The premise is as simple as most Creepypasta stories are. We follow (alleged) teenagers Rose (Annie Hamilton) and Cadence (Allie Marie Evans), who, in a fit of boredom, play a game they find online. In it, the players set a phone’s photo timer and pass it back and forth while reciting a chant. The person holding the phone when the camera flashes is cursed to die within forty-seven hours unless they play and win the game against someone else.

It’s a predictable – some might say a bit tired – conceit, and it should surprise no one that one of the characters believes the story while the other doesn’t until creepy things start happening. Can they lift the curse, or are they destined to pass a phone between them every other day for the rest of their lives?

Within 47 Hours to Live’s simple shell lies a surprisingly entertaining and heartfelt gem. I doubt anyone will jump behind their couch in sheer fright from it, but the film still works as straight horror entertainment. There are slick visual scares – Cadence seeing herself on a movie screen is a highlight – most more fun than scary. I would imagine the film would have worked well in the theaters with look behind you!-level audience participation.

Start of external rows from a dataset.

(* ===== verification/OffloadLru.v ===== *)
(** [vllm/v1/kv_offload/lru_manager.py]: the manager of offloaded blocks that evicts the
    least recently used block without readers.  It fulfils the contract of [Offload.v] over
    any backend that fulfils the backend's. *)
From S2P Require Export Offload.
From stdpp Require Import options.

(** ** Dictionaries of blocks, which both managers keep *)
Section dictionary.
Context {hash P : Type} `{EqDecision hash}.
Implicit Types (d : list (hash * BlockStatus P)) (h : hash) (b : BlockStatus P).

(** The places that the blocks of a dictionary take. *)
Definition places d : list P := payload <$> d.*2.

(** The keys of the blocks without transfers, oldest first. *)
Definition idle d : list hash := (filter (λ hb, ref_cnt hb.2 = 0) d).*1.

Lemma places_set h b b' d :
  od_get h d = Some b → payload b' = payload b → places (od_set h b' d) = places d.
Proof. apply od_set_view. Qed.

Lemma places_del h b d : od_get h d = Some b → places d ≡ₚ payload b :: places (od_del h d).
Proof. intros Hb. unfold places. by rewrite (od_get_perm h b d Hb) at 1. Qed.

Lemma places_move h d d' : od_move_to_end h d = Ok d' → places d' ≡ₚ places d.
Proof. intros Hd. unfold places. by rewrite (od_move_to_end_perm h d d' Hd). Qed.

Lemma places_app d d' : places (d ++ d') = places d ++ places d'.
Proof. unfold places. by rewrite !fmap_app. Qed.

Lemma places_length d : length (places d) = length d.
Proof. unfold places. by rewrite !length_fmap. Qed.

(** Two blocks at one place are one block. *)
Lemma places_inj d h1 h2 b1 b2 :
  NoDup (places d) → od_get h1 d = Some b1 → od_get h2 d = Some b2 → payload b1 = payload b2 → h1 = h2.
Proof.
  intros Hnd H1 H2 Hp. destruct (decide (h1 = h2)) as [|Hne]; [done|]. exfalso.
  rewrite (places_del _ _ _ H1) in Hnd. apply NoDup_cons in Hnd as [Hnin _]. apply Hnin.
  assert (od_get h2 (od_del h1 d) = Some b2) as H3 by by rewrite od_get_del_ne.
  unfold places. rewrite (od_get_perm _ _ _ H3), Hp. by left.
Qed.

Lemma idle_elem d h : od_wf d → h ∈ idle d ↔ ∃ b, od_get h d = Some b ∧ ref_cnt b = 0.
Proof.
  intros Hd. unfold idle. split.
  - intros ([h' b] & -> & [Hr Hin]%list_elem_of_filter)%list_elem_of_fmap_1.
    exists b. split; [by apply od_elem_get|done].
  - intros (b & Hb & Hr). apply (list_elem_of_fmap_2' fst _ (h, b)); [|done].
    apply list_elem_of_filter. split; [done|by apply od_get_elem].
Qed.

Lemma idle_nodup d : od_wf d → NoDup (idle d).
Proof. intros Hd. apply (od_wf_filter (λ hb, ref_cnt hb.2 = 0)), Hd. Qed.
End dictionary.

Module LRU.
Section lru.
Context {hash P spec B : Type} `{EqDecision hash} `{BackendLaws hash P spec B}.
Implicit Types (h : hash) (hs : list hash).

(** [LRUOffloadingManager]: the backend, the blocks from the least recently used on, and the
    events if they are enabled. *)
Record t := Manager {
  backend : B;
  blocks : list (hash * BlockStatus P);
  events : option (list (OffloadingEvent hash))
}.
Implicit Types (m : t).

Definition create (b : B) (enable_events : bool) : t :=
  Manager b [] (if enable_events then Some [] else None).

Definition set_blocks d : py t unit := modify (λ m, Manager (backend m) d (events m)).

(** A call of the backend. *)
Definition on_backend {A} (f : py B A) : py t A := λ m,
  let '(r, b) := f (backend m) in (r, Manager b (blocks m) (events m)).

(** [self.blocks[block_hash]] *)
Definition get_block h : py t (BlockStatus P) := λ m,
  (of_option KeyError (od_get h (blocks m)), m).

(** [self.blocks[block_hash] = block], or a change of the block under that key. *)
Definition set_block h (b : BlockStatus P) : py t unit :=
  modify (λ m, Manager (backend m) (od_set h b (blocks m)) (events m)).

(** [self.events.append(OffloadingEvent(...))], if there is something to tell. *)
Definition pushed_events hs (removed : bool) m : option (list (OffloadingEvent hash)) :=
  match hs, events m with
  | _ :: _, Some l => Some (l ++ [Event hs (be_block_size (backend m)) (be_medium (backend m)) removed])
  | _, e => e
  end.

Definition push_event hs (removed : bool) : py t unit :=
  modify (λ m, Manager (backend m) (blocks m) (pushed_events hs removed m)).

Definition lookup hs m : option Z := Some (hit_count (λ h, od_get h (blocks m)) hs).

(** One turn of [prepare_load]. *)
Definition load_block h : py t (BlockStatus P) :=
  let* b := get_block h in
  passert (is_ready b);;;
  set_block h (add_ref 1 b);;;
  ret b.

Definition prepare_load_lru hs : py t spec :=
  let* bs := map_each hs load_block in
  let* m := get_st in
  lift (get_load_store_spec hs (payload <$> bs) (backend m)).

Definition touch_block h : py t unit :=
  let* m := get_st in
  if od_mem h (blocks m)
  then let* d := lift (od_move_to_end h (blocks m)) in set_blocks d
  else ret tt.

Definition touch_lru hs : py t unit := for_each (rev hs) touch_block.

Definition release_block h : py t unit :=
  let* b := get_block h in
  passert (0 <? ref_cnt b);;;
  set_block h (add_ref (-1) b).

Definition complete_load_lru hs : py t unit := for_each hs release_block.

(** The search for [n > 0] blocks to evict; [None] when there are not enough. *)
Fixpoint to_evict (n : Z) (d : list (hash * BlockStatus P)) : option (list hash) :=
  match d with
  | [] => None
  | (h, b) :: d' =>
      if ref_cnt b =? 0
      then if n - 1 =? 0 then Some [h] else cons h <$> to_evict (n - 1) d'
      else to_evict n d'
  end.

(** [self.backend.free(self.blocks.pop(block_hash))] *)
Definition evict_block h : py t unit :=
  let* b := get_block h in
  let* m := get_st in
  set_blocks (od_del h (blocks m));;;
  on_backend (free b).

Definition prepare_store_lru hs : py t (option (PrepareStoreOutput hash spec)) :=
  let* m := get_st in
  let new := filter (λ h, od_mem h (blocks m) = false) hs in
  let num_blocks_to_evict := zlen new - get_num_free_blocks (backend m) in
  match (if 0 <? num_blocks_to_evict then to_evict num_blocks_to_evict (blocks m) else Some []) with
  | None => ret None
  | Some evicted =>
      for_each evicted evict_block;;;
      push_event evicted true;;;
      let* bs := on_backend (allocate_blocks new) in
      passert (length bs =? length new)%nat;;;
      for_each (zip new bs) (λ hb, set_block hb.1 hb.2);;;
      let* m' := get_st in
      let* sp := lift (get_load_store_spec new (payload <$> bs) (backend m')) in
      ret (Some (StoreOutput new sp evicted))
  end.

(** One turn of [complete_store]: the block, if it was not ready. *)
Definition stored_block h : py t (list hash) :=
  let* b := get_block h in
  if negb (is_ready b) then set_block h (set_ready b);;; ret [h] else ret [].

Definition failed_block h : py t unit :=
  let* b := get_block h in
  if negb (is_ready b)
  then on_backend (free b);;;
       let* m := get_st in set_blocks (od_del h (blocks m))
  else ret tt.

Definition complete_store_lru hs (success : bool) : py t unit :=
  if success
  then let* stored := map_each hs stored_block in push_event (concat stored) false
  else for_each hs failed_block;;; push_event [] false.

(** [take_events], read to its end. *)
Definition take_events_lru : py t (list (OffloadingEvent hash)) := λ m,
  match events m with
  | None => (Ok [], m)
  | Some l => (Ok l, Manager (backend m) (blocks m) (Some []))
  end.

#[global] Instance manager : OffloadingManager hash spec t := {|
  lookup_blocks := lookup;
  prepare_load := prepare_load_lru;
  touch := touch_lru;
  complete_load := complete_load_lru;
  prepare_store := prepare_store_lru;
  complete_store := complete_store_lru;
  take_events := take_events_lru
|}.

(** *** The invariant: the blocks' places are those that the backend handed out *)
Definition inv m : Prop := od_wf (blocks m) ∧ owns (backend m) (places (blocks m)).

Definition find m h : option (BlockStatus P) := od_get h (blocks m).

Definition inv_at (c : Z) m : Prop := inv m ∧ capacity (backend m) = c.

Lemma lru_set_block_step c m h b b' :
  inv_at c m → find m h = Some b → payload b' = payload b →
  inv_at c (set_block h b' m).2 ∧
  ∀ h', find (set_block h b' m).2 h' = if decide (h' = h) then Some b' else find m h'.
Proof.
  intros [[Hw Ho] Hc] Hf Hp. unfold find in *. split.
  - split; [|done]. split; simpl; [auto with kv|]. by rewrite (places_set h b).
  - intros h'. simpl. case_decide as Hh; [subst; apply od_get_set|by apply od_get_set_ne].
Qed.

(** A block that is freed leaves the dictionary and gives back its place. *)
Lemma lru_remove_step c m h b :
  inv_at c m → find m h = Some b →
  ∃ b', free b (backend m) = (Ok tt, b') ∧
    inv_at c (Manager b' (od_del h (blocks m)) (events m)) ∧
    (be_block_size b', be_medium b') = (be_block_size (backend m), be_medium (backend m)) ∧
    ∀ h', od_get h' (od_del h (blocks m)) = if decide (h' = h) then None else find m h'.
Proof.
  intros [[Hw Ho] Hc] Hf. unfold find in *.
  destruct b as [r p]. destruct (free_law (backend m) r p (places (od_del h (blocks m)))) as (b' & E & Ho' & Hc').
  { eapply owns_perm; [done|]. by apply (places_del h (BS r p)). }
  exists b'. split; [done|]. split; [|split; [congruence|]].
  - split; [|simpl; congruence]. split; simpl; [auto with kv|done].
  - intros h'. case_decide as Hh; [subst; by apply od_get_del|by apply od_get_del_ne].
Qed.

Lemma evict_block_step c m h b :
  inv_at c m → find m h = Some b →
  ∃ b', evict_block h m = (Ok tt, Manager b' (od_del h (blocks m)) (events m)) ∧
    inv_at c (Manager b' (od_del h (blocks m)) (events m)) ∧
    (be_block_size b', be_medium b') = (be_block_size (backend m), be_medium (backend m)) ∧
    ∀ h', od_get h' (od_del h (blocks m)) = if decide (h' = h) then None else find m h'.
Proof.
  intros Hi Hf. destruct (lru_remove_step c m h b Hi Hf) as (b' & E & H1). exists b'. split; [|done].
  unfold evict_block, get_block, set_blocks, on_backend. py_unfold. unfold find in Hf. rewrite Hf. simpl.
  by rewrite E.
Qed.

Lemma lru_failed_block_step c m h b :
  inv_at c m → find m h = Some b → is_ready b = false →
  ∃ m', failed_block h m = (Ok tt, m') ∧ inv_at c m' ∧
        ∀ h', find m' h' = if decide (h' = h) then None else find m h'.
Proof.
  intros Hi Hf Hr. destruct (lru_remove_step c m h b Hi Hf) as (b' & E & H1 & _ & H2).
  eexists. split; [|split; [exact H1|exact H2]].
  unfold failed_block, get_block, set_blocks, on_backend. py_unfold. unfold find in Hf. rewrite Hf. simpl.
  rewrite Hr. simpl. by rewrite E.
Qed.

(** *** Each turn of a loop keeps the invariant and the other blocks *)

(** What a turn for [h] may do. *)
Definition turn (c : Z) {A} (step : hash → py t A) : Prop := ∀ h m,
  inv_at c m → True → inv_at c (step h m).2 ∧ ∀ h', h' ≠ h → find (step h m).2 h' = find m h'.

Lemma lru_turn_set c h m b b' :
  inv_at c m → find m h = Some b → payload b' = payload b →
  inv_at c (set_block h b' m).2 ∧ ∀ h', h' ≠ h → find (set_block h b' m).2 h' = find m h'.
Proof.
  intros Hi Hf Hp. destruct (lru_set_block_step c m h b b' Hi Hf Hp) as [H1 H2].
  split; [done|]. intros h' Hh. by rewrite H2, decide_False.
Qed.

Lemma lru_load_block_turn c : turn c load_block.
Proof.
  intros h m Hi _. unfold load_block, get_block. py_unfold.
  destruct (od_get h (blocks m)) as [b|] eqn:Hf; simpl; [|done].
  destruct (is_ready b); [|done]. by apply (lru_turn_set c h m b).
Qed.

Lemma lru_release_block_turn c : turn c release_block.
Proof.
  intros h m Hi _. unfold release_block, get_block. py_unfold.
  destruct (od_get h (blocks m)) as [b|] eqn:Hf; simpl; [|done].
  destruct (0 <? ref_cnt b); [|done]. by apply (lru_turn_set c h m b).
Qed.

Lemma lru_stored_block_turn c : turn c stored_block.
Proof.
  intros h m Hi _. unfold stored_block, get_block. py_unfold.
  destruct (od_get h (blocks m)) as [b|] eqn:Hf; simpl; [|done].
  destruct (negb (is_ready b)); [|done]. by apply (lru_turn_set c h m b).
Qed.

More unexpected is the quality of the basic high-school drama. Straitlaced Rose and Kurt Cobain-reincarnated Cadence are vastly different on the surface, but the bond they share through experiences with abuse make for multi-dimensional characters rarely seen in Creepypasta movies. Hamilton and Evans both put in convincing performances, leading a pack of unknown but competent actors.

There’s a lot to like about 47 Hours to Live, then. Would I run and proclaim it to be a great, unsung horror gem for the masses? Maybe not quite, as it’s still a niche movie in the Creepypasta realm. Yet it certainly doesn’t deserve to rot in Prime Video’s darker corners, which I suspect is the case. 47 Hours to Live is well made and is a whole lot more A than B-grade. I’ve watched it twice, so consider that a fairly firm endorsement.

About that central conceit

I am fuzzy on the titular forty-seven hours, a number that seems somewhat random. Does it mean you have forty-seven hours and fifty-nine minutes, and then you die? Or do you die at the exact forty-seven-hour mark as a giant psych! to anyone who thinks they have two full days to live? The movie does not seem interested in delving into these details, so maybe I’m an outlier here.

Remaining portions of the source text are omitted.